Ahhhhh!!!! The damn laundry is like a tapeworm shedding proglottids. I wish money would do this - parasite me and then shed multiples of itself. But no. That never happens. Instead, I get an aneurysm of laundry in my room. I can't stand it. I will just go donate the entire washed laundry pile to Goodwill and be done with it.
I have mated all the miscellaneous unpartnered socks as well as I can. Now to chat about money. I haven't been online to check the bank accounts as I was busy trying to do a grunt job without impairing cash flow in. Here is the summary of this month's ills:
1) The City of Calgary has gone mad. They think my house in Calgary is worth half a million plus dollars when I was reliably told by a real estate agent just this last August that I would be lucky to get in the $300,000 range for the poor garageless bungalow. And so they upped the property taxes by almost $500? What the fuck? I now have to do that business of passive resistance and challenge City Hall. Oh, well, I love arguing but I will have to do this on paper.
2) No doubt we have a similarly overinflated estimate by the City of Edmonton for our minute MegaMansion in Samesville that has the tiniest environment footprint of all the cookie cutter house in my newly developed piece of prairie land and I will have to appeal that tax demand note as well. AHHH!!!!! First it is laundry excess and now taxation excess.
3) We have very little evidence that the tenant in Calgary has any means to pay rent for the remaining period of his tenancy. I mean the guy is nice but not working. That should mean that there is no money to pay for rent. I wonder if the world is full of nutjobs who do not understand that they cannot rent a house for free or is it just me who gets these nutjobs and has to be suffering for a year while they learn the facts of financial life? Or not?

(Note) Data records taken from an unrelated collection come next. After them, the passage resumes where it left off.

(* [for Gi in filter(lambda g: node in g, graphs)]: extends self_loops
   (first component) and neighbors (second component). *)
Fixpoint scan_graphs (component : gset Node) (node : Node)
    (graphs : list PyVal) (acc : list Node * list Node)
    : result (list Node * list Node) :=
  match graphs with
  | [] => Ok acc
  | PyGraph Gi :: graphs' =>
      if decide (node ∈ dom Gi) then
        let ns := set_order (nx_adj Gi node) in
        scan_graphs component node graphs'
          (acc.1 ++ filter (.∈ component) ns, acc.2 ++ ns)
      else scan_graphs component node graphs' acc
  | PyList l :: graphs' =>
      (* a list has no method neighbors *)
      if decide (node ∈ l) then Raise AttributeError
      else scan_graphs component node graphs' acc
  | PyInt _ :: _ =>
      (* argument of type int is not iterable *)
      Raise TypeError
  end.

(* [for node in component] *)
Fixpoint scan_nodes (component : gset Node) (graphs : list PyVal)
    (nodes : list Node) (acc : list Node * list Node)
    : result (list Node * list Node) :=
  match nodes with
  | [] => Ok acc
  | node :: nodes' =>
      acc' ← scan_graphs component node graphs acc;
      scan_nodes component graphs nodes' acc'
  end.

(* collapsed.add_edges_from((i, node2fuse_id[u]) for u in neighbors): the
   generator is consumed edge by edge, so the edges before a failing lookup
   stay in the graph. *)
Fixpoint add_mapped_edges (i : nat) (node2fuse_id : gmap Node nat)
    (neighbors : list Node) (collapsed : MultiGraph)
    : MultiGraph * result unit :=
  match neighbors with
  | [] => (collapsed, Ok ())
  | u :: neighbors' =>
      match node2fuse_id !! u with
      | None => (collapsed, Raise KeyError)
      | Some j =>
          add_mapped_edges i node2fuse_id neighbors' (mg_add_edge i j collapsed)
      end
  end.

(* node2fuse_id.update( **{u:i for u in component}) *)
Definition update_node2fuse_id (i : nat) (component : gset Node)
    (node2fuse_id : gmap Node nat) : result (gmap Node nat) :=
  if forallb is_str (set_order component)
  then Ok (gset_to_gmap i component ∪ node2fuse_id)
  else Raise TypeError.

(* [for i, component in enumerate(conn_comps)], the same in both modules.
   The first component of the result is the graph object [collapsed] as the
   loop leaves it. *)
Fixpoint collapse_loop (graphs : list PyVal) (i : nat)
    (conn_comps : list (gset Node))
    (id2fused_set : gmap nat (gset Node)) (node2fuse_id : gmap Node nat)
    (collapsed : MultiGraph)
    : MultiGraph * result (gmap nat (gset Node) * gmap Node nat) :=
  match conn_comps with
  | [] => (collapsed, Ok (id2fused_set, node2fuse_id))
  | component :: conn_comps' =>
      let id2fused_set := <[i := component]> id2fused_set in
      match update_node2fuse_id i component node2fuse_id with
      | Raise e => (collapsed, Raise e)
      | Ok node2fuse_id =>
          let collapsed := mg_add_node i collapsed in
          match scan_nodes component graphs (set_order component) ([], []) with
          | Raise e => (collapsed, Raise e)
          | Ok (self_loops, neighbors) =>
              match add_mapped_edges i node2fuse_id neighbors collapsed with
              | (collapsed, Raise e) => (collapsed, Raise e)
              | (collapsed, Ok _) =>
                  let collapsed :=
                    mg_add_edges_from
                      (replicate (length self_loops) (i, i)) collapsed in
                  collapse_loop graphs (S i) conn_comps'
                    id2fused_set node2fuse_id collapsed
              end
          end
      end
  end.

(* src/netfuses.py.  [collapsed] is the object bound to the parameter of
   that name; the result pairs its final state with what the call returns
   beside it, or with the exception raised. *)
Definition collapse_fused_graph (fuser : Graph Node) (graphs : list PyVal)
    (collapsed : MultiGraph)
    : MultiGraph * result (gmap nat (gset Node) * gmap Node nat) :=
  let conn_comps := sorted_by_len (nx_connected_component_subgraphs fuser) in
  collapse_loop graphs 0 conn_comps ∅ ∅ collapsed.

(* src/netfuses/netfuses.py *)
Definition NetworkFuser_collapse (fuser : Graph Node) (graphs : list PyVal)
    (collapsed : MultiGraph) : MultiGraph * result (gmap Node nat) :=
  if forallb isinstance_Graph graphs then
    let conn_comps := sorted_by_len (nx_connected_component_subgraphs fuser) in
    match collapse_loop graphs 0 conn_comps ∅ ∅ collapsed with
    | (collapsed, Ok (id2fused_set, node2fuse_id)) =>
        (mg_set_fused_set id2fused_set collapsed, Ok node2fuse_id)
    | (collapsed, Raise e) => (collapsed, Raise e)
    end
  else (collapsed, Raise AssertionError).

(* The default [collapsed=nx.MultiGraph()] is evaluated once, when the
   function is defined: every call that leaves the parameter out receives
   that one object.  [default] is its state before the call; the first
   component of the result is its state after it, which is also the graph
   the call returns. *)
Definition collapse_fused_graph_default (default : MultiGraph)
    (fuser : Graph Node) (graphs : list PyVal)
    : MultiGraph * result (gmap nat (gset Node) * gmap Node nat) :=
  collapse_fused_graph fuser graphs default.

Definition NetworkFuser_collapse_default (default : MultiGraph)
    (fuser : Graph Node) (graphs : list PyVal)
    : MultiGraph * result (gmap Node nat) :=
  NetworkFuser_collapse fuser graphs default.

(** *** Notions used to state the properties *)

(* The oracle, invoked with [u] as source and [V ∖ {u}] as candidate set,
   returns [v]. *)
Definition reports (simfn : Oracle) (V : gset Node) (t : Threshold)
    (kwargs : Kwargs) (u v : Node) : Prop :=
  ∃ analogs, simfn u (V ∖ {[u]}) t kwargs = Ok analogs ∧ v ∈ analogs.


(* sum(len(members) for members in id2fused_set.values()) *)
Definition total_members (id2fused_set : gmap nat (gset Node)) : nat :=
  map_fold (λ _ members acc, size members + acc) 0 id2fused_set.

(* The number of adjacency entries from [c] to [d]: for every node [u] of [c]
   and every source graph, the neighbours of [u] in that graph that lie in
   [d].  An undirected edge with two distinct ends is two entries, one in
   the adjacency of each end; a self-loop is one. *)
Definition entries (gs : list (Graph Node)) (c d : gset Node) : nat :=
  sum_list (u ← elements c; g ← gs; [size (nx_adj g u ∩ d)]).

(* The sets of a list are pairwise disjoint. *)
Fixpoint disjoint_list (cs : list (gset Node)) : Prop :=
  match cs with
  | [] => True
  | c :: cs' => c ## ⋃ cs' ∧ disjoint_list cs'
  end.

(* No edge of [G] leaves [S]. *)
Definition closed (G : Graph Node) (S : gset Node) : Prop :=
  ∀ u v, u ∈ S → v ∈ nx_adj G u → v ∈ S.

End NetFUSES.

(** ** [convert_graph] (both modules)

    The function copies the edges of a graph, by default the collapsed
    multigraph, into a graph of another type, by default a DiGraph. *)

Section convert.
Context `{Countable Node}.

(* Iteration order of the keys of a dict of component ids. *)
Variable dict_order : gset nat → list nat.

(* the keys of G.adj[n] in a multigraph *)
Definition mg_adj (G : @MultiGraph Node _ _) (n : nat) : gset nat :=
  list_to_set
    (e ← mg_edges G;
     (if decide (e.1 = n) then [e.2] else [])
     ++ (if decide (e.2 = n) then [e.1] else [])).

(* networkx 1.11, MultiGraph.edges(): the adjacency is walked node by node,
   and an edge is reported at the first of its ends that is met, once for
   each of its keys:
     for n, nbrs in self.adj.items():
         for nbr, keydict in nbrs.items():
             if nbr not in seen:
                 for key in keydict: yield (n, nbr)
         seen[n] = 1 *)
Fixpoint mg_edges_from (G : @MultiGraph Node _ _) (nodes : list nat)
    (seen : gset nat) : list (nat * nat) :=
  match nodes with
  | [] => []
  | n :: nodes' =>
      (nbr ← dict_order (mg_adj G n);
       if decide (nbr ∈ seen) then []
       else replicate (mg_number_of_edges G n nbr) (n, nbr))
      ++ mg_edges_from G nodes' (seen ∪ {[n]})
  end.

Definition mg_edges_list (G : @MultiGraph Node _ _) : list (nat * nat) :=
  mg_edges_from G (dict_order (mg_nodes G)) ∅.

(* networkx 1.11, DiGraph.add_edge: a DiGraph is its dict succ, kept here
   in the type of an adjacency; both ends become nodes, and v a successor
   of u. *)
Definition di_add_edge (u v : nat) (D : Graph nat) : Graph nat :=
  let D1 := nx_add_node v (nx_add_node u D) in
  <[u := nx_adj D1 u ∪ {[v]}]> D1.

4) I haven't found gainful employment yet. I would like to. I expect it will all work out. It generally does. Things happen, a job materializes, I get lucky and life is unfolding as it should. All thorough my life I've been visited by people who have made me just a tad kinder and yeah, I'm grateful. So soon, I expect a person will appear and make a job offer, I'll work and money will trickle in to pay for the damn mortgage that sits on our financial face and suffocates us slowly.
5) Hey, I'm grateful for the suffocating mortgage. Without it, there would be no reason for this blog as I'd have $2000 extra every month and I'd be at the beach right now instead of blogging towards financial nirvana or what approximates it in the First World (MegaMansion, overachieving husband and children, trophy wife status (hah!) and no brains).
6) Poverty is enlightening. Isn't that why Jesus was poor? To spread his poverty enlightenment more efficaciously? God, what the hell am I talking about? Poverty sucks and I know nothing of it. All I do know is this - we in the First World have no concept of poverty. Let me show you poverty. Go to my home town. Bangladesh. And meet your starving brethren and weep.
7) We have enough money for bills currently and my mother is giving me some cash in some misguided effort to ensure that I never return to the work force as a miserable and disgruntled human being but instead remain tethered to the parental financial flow of cash until they expire. What the hell? I'm an idiot. I will work for my own money thanks.
8) While I am working I have to get that respite care aide worker in. She never showed up today. Where is she? Let me again consult with home care.
9) I am back to cooking (if you can call it that) my chicken based meals. This way we do not die of pizza induced obesity related problems and I can pare down the grocery bills which are reaching $1000 (Hey, maybe it was Christmas? Can I blame my pantry building megalomania on Christmas?)
I have to go now. Younger boy just phoned for his taxi cab service from the grandparents' home. Plus I have to take them water.